Re: Candidate Linux ABI for Intel AMX and hypothetical new related features
From: Andy Lutomirski
Date: Sat May 22 2021 - 19:56:10 EST
> On May 22, 2021, at 12:17 AM, Florian Weimer <fweimer@xxxxxxxxxx> wrote:
>
> * Len Brown:
>
>> A. per-task. If we do it this way, then we will likely wind up
>> mandating a GET at the start of every routine in every library that
>> touches AMX, and potentially also a PUT. This is because the library
>> has no idea what thread called it. The plus is that this will address
>> the "used once and sits on a buffer for the rest of the process
>> lifetime' scenario. The minus is that high performance users will be
>> executing thousands of unnecessary system calls that have zero value.
>
> We could revive the KTLS proposal (userspace donates memory for use by
> the kernel & vDSO), and the thread could reserve (on-stack) buffer space
> for kernel use for the duration of the AMX computation.

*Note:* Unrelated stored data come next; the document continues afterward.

Lemma observed_cases {A : Type} (body : ExecutionEngine → M A) e w :
  let '(r, e', w') := observed body e w in
  same_config e e' ∧ (body e w).2 = w' ∧ (r = (body e w).1 ∨ r = Panic).
Proof.
  unfold observed. destruct (body e w) as [r w'] eqn:E. cbn.
  destruct r; [|destruct (metrics_record_query _ _) as [[?|?|] m]; by repeat split; auto|by repeat split; auto].
  destruct (metrics_record_query _ _) as [[?|?|] m]; by repeat split; auto.
Qed.

(** The metrics take another latency without a panic. *)
Definition metrics_ready (w : World) (e : ExecutionEngine) : Prop :=
  (metrics_record_query (qd_latency (w_trace w)) (ee_metrics e)).1 = Ok tt.

Lemma observed_result {A : Type} (body : ExecutionEngine → M A) e w r w' :
  body e w = (r, w') → metrics_ready w' e → ∃ e', observed body e w = (r, e', w') ∧ same_config e e'.
Proof.
  intros Hb Hm. unfold observed, metrics_ready in *. rewrite Hb.
  destruct (metrics_record_query _ _) as [o m]. cbn in Hm. subst o. destruct r; by eexists.
Qed.

(** The accounts of the engine: a statement that ends adds one to the count of
    queries and its latency to the total; one that fails also adds one to the count of
    errors and its text to the audit log; nothing else of the engine changes, and its
    result is passed on as it is. *)
Theorem observed_accounts {A : Type} (body : ExecutionEngine → M A) (e : ExecutionEngine) (w : World) (q : QueryMetrics) (es : list AuditEvent) :
  me_query (ee_metrics e) = Some q → al_events (ee_audit_logger e) = Some es → al_enabled (ee_audit_logger e) = true →
  len es < MAX_AUDIT_EVENTS → (observed body e w).1.1 ≠ Panic →
  let '(r, e', w') := observed body e w in
  body e w = (r, w') ∧ same_config e e' ∧ ee_prepared_cache e' = ee_prepared_cache e ∧
  (∃ q', me_query (ee_metrics e') = Some q' ∧ qm_query_count q' = qm_query_count q + 1 ∧
     qm_total_latency q' = qm_total_latency q + qd_latency (w_trace w')) ∧
  get_error_count (ee_metrics e') = (match r, me_errors (ee_metrics e) with
                                     | Err _, Some n => fetch_add1 n
                                     | _, n => default 0 n end) ∧
  match r with
  | Err err => ∃ ev, al_events (ee_audit_logger e') = Some (es ++ [ev]) ∧ ae_event_type ev = "error" ∧
      ae_metadata ev !! "error" = Some (to_string err)
  | _ => ee_audit_logger e' = ee_audit_logger e
  end.
Proof.
  intros Hq Hes Hen Hlen. unfold observed. destruct (body e w) as [r w'] eqn:Hb. cbn [fst].
  unfold metrics_record_query. rewrite Hq.
  destruct (record_query (qd_latency (w_trace w')) q) as [q'| |] eqn:Hrq; [|by destruct r..].
  apply record_query_sums in Hrq as [Hc Ht].
  destruct r as [a|err|]; [| |done]; intros _; cbn.
  - split; [done|]. split; [done|]. split; [done|]. split; [by exists q'|]. split; [done|]. done.
  - split; [done|]. split; [done|]. split; [done|]. split; [by exists q'|].
    split; [unfold get_error_count, metrics_record_error; cbn; by destruct (me_errors (ee_metrics e))|].
    unfold log_error, push_event. rewrite Hen, Hes. cbn [negb].
    destruct (Z.ltb_spec MAX_AUDIT_EVENTS (len (es ++ [mkAuditEvent (qd_now (w_trace w')) "error" None None None {["error" := to_string err]}]))) as [Hgt|_].
    { rewrite len_app in Hgt. change (len [_]) with 1 in Hgt. lia. }
    eexists. split; [done|]. split; [done|]. cbn. by rewrite lookup_singleton_eq.
Qed.

(** * Queries *)

Lemma encode_buffer_rows e b :
  ee_use_columnar e = false → decodable b →
  ∃ bytes, encode_buffer e b = Ok bytes ∧ parse bytes = Ok (mkDecoded (rb_columns b) (rb_rows b) (row_count b) (column_count b)).
Proof.
  intros He Hb. destruct (parse_encode_lemma b Hb) as (bytes & H1 & H2). exists bytes. split; [|done].
  unfold encode_buffer. rewrite He, H1. done.
Qed.

Lemma runs_statement phys c w x :
  qd_execute (w_trace w) phys c = Ok x → runs (run_statement phys c) w [(phys, c, true)] (Ok x).
Proof. unfold runs, run_statement. intros ->. done. Qed.

Lemma runs_prepare_statement phys sql w :
  dr_answer (w_trace w) phys (CPrepare sql) = Ok tt → runs (prepare_statement phys sql) w [(phys, CPrepare sql, true)] (Ok tt).
Proof. intros H. pose proof (runs_call phys (CPrepare sql) w) as Hr. rewrite H in Hr. exact Hr. Qed.

(** The calls of a prepared statement without parameters. *)
Definition prepared_calls (phys : Z) (sql : string) : History :=
  [(phys, CPrepare sql, true); (phys, CRun true sql (QpTexts []) None, true)].

Lemma runs_prepared_statement phys sql (k : Execution → Result (list byte)) w x :
  dr_answer (w_trace w) phys (CPrepare sql) = Ok tt →
  qd_execute (w_trace w ++ [(phys, CPrepare sql, true)]) phys (CRun true sql (QpTexts []) None) = Ok x →
  runs (let! _ := prepare_statement phys sql in let! x := run_statement phys (CRun true sql (QpTexts []) None) in lift (k x))
    w (prepared_calls phys sql) (k x).
Proof.
  intros Hp Hx. change (prepared_calls phys sql) with ([(phys, CPrepare sql, true)] ++ [(phys, CRun true sql (QpTexts []) None, true)] ++ []).
  eapply runs_bind; [by apply runs_prepare_statement|]. eapply runs_bind; [by apply runs_statement|]. apply runs_lift.
Qed.


(** * Batches *)

(** The item of a following result. *)
Definition step_item (e : ExecutionEngine) (a : Advance) : Result MultiResultItem :=
  match a with
  | AdvSuccess cols cursor row_count =>
      let? cols := cols in
      if 0 <? cols then let? b := encode_cursor e cursor in Ok (ResultSet b)
      else let? rc := row_count in Ok (RowCount rc)
  | AdvError err => Err (default (OdbcApi "SQLMoreResults failed") err)
  | AdvNeedData => Err (OdbcApi "Unexpected SQLMoreResults state: NeedData")
  | AdvStillExecuting => Err (OdbcApi "Unexpected SQLMoreResults state: StillExecuting")
  end.

(** The end of a batch: no more results, or the error that says so. *)
Definition batch_end (rest : list Advance) : Prop :=
  rest = [] ∨ ∃ err rest', rest = AdvError (Some err) :: rest' ∧ is_no_more_results err = true.

Lemma drive_more_items e more items rest acc :
  Forall2 (λ a i, step_item e a = Ok i) more items →
  drive_more_results e (more ++ rest) acc = drive_more_results e rest (acc ++ items).
Proof.
  intros H. revert acc. induction H as [|a i more items Ha _ IH]; intros acc; [by rewrite app_nil_r|].
  cbn [app drive_more_results]. destruct a as [cols cur rc|err| |]; cbn [step_item] in Ha; try discriminate Ha.
  destruct cols as [n| |]; cbn [obind] in Ha |- *; [|discriminate Ha..].
  destruct (0 <? n).
  - destruct (encode_cursor e cur); cbn [obind] in Ha |- *; [|discriminate Ha..]. injection Ha as <-.
    by rewrite IH, <- app_assoc.
  - destruct rc; cbn [obind] in Ha |- *; [|discriminate Ha..]. injection Ha as <-. by rewrite IH, <- app_assoc.
Qed.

There would be
> a pointer to that space in the KTLS area, set upon entry of the AMX
> region, and cleared upon exit. It's not extremely cheap (unbounded
> alloca has a stack probing loop nowadays). But no system call is
> required.
>
Making this work well would be very nasty. The memory *must* be
available at context switch out time, which means it would need to be
pinned at context switch in time, which is not great.
But also Intel, in its infinite wisdom, decided to mix “supervisor”
states in which the state that user space is permitted to directly
access. Putting the supervisor state on the stack would be
problematic.